Saved data entries

================

(** X6.  A reply that starts with a zero is read in base 8: for octal
    digits [s], [readPosition] and [readSpeed] take the reply [0 s #]
    as the number [s] denotes in base 8, so a zero-padded decimal
    position does not come back as itself. *)
Theorem zero_padded_reply_read_as_octal
    (tty : Transport) (d : Driver) (s : string) :
  all_octal s = true -> octal_value s <= INT32_MAX ->
  reply_of (tty (exchanges d)) = Some ("0" ++ s ++ "#")%string ->
  eval (readPosition tty) d = true
  /\ value (exec (readPosition tty) d) FocusAbsPosN = octal_value s
  /\ eval (readSpeed tty) d = true
  /\ value (exec (readSpeed tty) d) FocusSpeedN = octal_value s.
Proof.
  intros Hs Hmax Hr.
  pose proof (scan_i_octal s Hs Hmax) as Hscan.
  assert (Hpos : position_of (tty (exchanges d)) = Some (octal_value s)).
  { unfold position_of, sscanf1. now rewrite Hr, Hscan. }
  assert (Hspd : speed_of (tty (exchanges d)) = Some (octal_value s)).
  { unfold speed_of, sscanf1. now rewrite Hr, Hscan. }
  destruct (readPosition_outcome tty d) as (es & _ & _ & Hrun).
  destruct (readSpeed_outcome tty d) as (es' & _ & _ & Hrun').
  cbv zeta in Hrun, Hrun'. rewrite Hpos in Hrun. rewrite Hspd in Hrun'.
  destruct Hrun as [E _]. destruct Hrun' as [E' _].
  unfold eval, exec. rewrite E, E'. repeat split.
Qed.

(** The nine digits a sync to 123 writes, sent back by the device, are
    read as 83. *)
Lemma zero_padded_reply_read_as_octal_witness :
  fmt_09i 123 = "000000123"%string
  /\ value (exec (readPosition (script [answer "000000123#"] broken)) fresh)
       FocusAbsPosN = 83.
Proof.
  destruct (zero_padded_reply_read_as_octal
              (script [answer "000000123#"] broken) fresh "00000123"
              eq_refl ltac:(vm_compute; discriminate) eq_refl)
    as (_ & Hp & _).
  split; [reflexivity | exact Hp].
Defined.

(** X7.  When the position, speed or temperature query fails, be it on
    the line or because the reply holds no number, the reader answers
    false, logs exactly one error, notifies nothing and leaves every
    property of the driver as it was. *)
Theorem failed_read_changes_nothing (tty : Transport) (d : Driver) :
  let x := tty (exchanges d) in
  (position_of x = None ->
     eval (readPosition tty) d = false
     /\ same_properties d (exec (readPosition tty) d)
     /\ List.length (errors (emitted (readPosition tty) d)) = 1%nat
     /\ notified (emitted (readPosition tty) d) = [])
  /\ (speed_of x = None ->
     eval (readSpeed tty) d = false
     /\ same_properties d (exec (readSpeed tty) d)
     /\ List.length (errors (emitted (readSpeed tty) d)) = 1%nat
     /\ notified (emitted (readSpeed tty) d) = [])
  /\ (temperature_of x = None ->
     eval (readTemperature tty) d = false
     /\ same_properties d (exec (readTemperature tty) d)
     /\ List.length (errors (emitted (readTemperature tty) d)) = 1%nat
     /\ notified (emitted (readTemperature tty) d) = []).
Proof.
  cbv zeta. split; [|split]; intros Hnone.
  - destruct (readPosition_outcome tty d) as (es & _ & (Hn & _) & Hrun).
    cbv zeta in Hrun. rewrite Hnone in Hrun. destruct Hrun as [E He].
    unfold eval, emitted, exec. rewrite E. cbn [fst snd advance trace].
    rewrite skipn_exact. repeat split; assumption.
  - destruct (readSpeed_outcome tty d) as (es & _ & (Hn & _) & Hrun).
    cbv zeta in Hrun. rewrite Hnone in Hrun. destruct Hrun as [E He].
    unfold eval, emitted, exec. rewrite E. cbn [fst snd advance trace].
    rewrite skipn_exact. repeat split; assumption.
  - destruct (readTemperature_outcome tty d) as (es & _ & (Hn & _) & Hrun).
    cbv zeta in Hrun. rewrite Hnone in Hrun. destruct Hrun as [E He].
    unfold eval, emitted, exec. rewrite E. cbn [fst snd advance trace].
    rewrite skipn_exact. repeat split; assumption.
Qed.

(** A reply without a number: the position stays what it was. *)
Lemma failed_read_changes_nothing_witness :
  position_of (script [answer "busy#"] broken (exchanges fresh)) = None
  /\ eval (readPosition (script [answer "busy#"] broken)) fresh = false
  /\ value (exec (readPosition (script [answer "busy#"] broken)) fresh)
       FocusAbsPosN = value fresh FocusAbsPosN.
Proof.
  destruct (failed_read_changes_nothing
              (script [answer "busy#"] broken) fresh) as (Hp & _ & _).
  destruct (Hp eq_refl) as (He & Hs & _).
  destruct Hs as (_ & _ & _ & _ & Hv & _).
  split; [reflexivity|]. split; [exact He | apply Hv].
Defined.

(** A bare [0x] is a number for ["%i"]: the position read from ["0x#"]
    is 0, and no error is logged. *)
Example bare_0x_reads_as_zero :
  position_of (answer "0x#") = Some 0
  /\ eval (readPosition (script [answer "0x#"] broken))
       (set_value FocusAbsPosN 55 fresh) = true
  /\ value (exec (readPosition (script [answer "0x#"] broken))
              (set_value FocusAbsPosN 55 fresh)) FocusAbsPosN = 0
  /\ errors (emitted (readPosition (script [answer "0x#"] broken))
               (set_value FocusAbsPosN 55 fresh)) = [].
Proof. repeat split; vm_compute; reflexivity. Qed.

================

- Problem to work on
Find the line with "digits [s], [readPosition]" in the entries above. Retype it and each line after it, exactly, through the line with "pose proof (scan_i_octal", and stop there.

- Exercise response
    digits [s], [readPosition] and [readSpeed] take the reply [0 s #]
    as the number [s] denotes in base 8, so a zero-padded decimal
    position does not come back as itself. *)
Theorem zero_padded_reply_read_as_octal
    (tty : Transport) (d : Driver) (s : string) :
  all_octal s = true -> octal_value s <= INT32_MAX ->
  reply_of (tty (exchanges d)) = Some ("0" ++ s ++ "#")%string ->
  eval (readPosition tty) d = true
  /\ value (exec (readPosition tty) d) FocusAbsPosN = octal_value s
  /\ eval (readSpeed tty) d = true
  /\ value (exec (readSpeed tty) d) FocusSpeedN = octal_value s.
Proof.
  intros Hs Hmax Hr.
  pose proof (scan_i_octal s Hs Hmax) as Hscan.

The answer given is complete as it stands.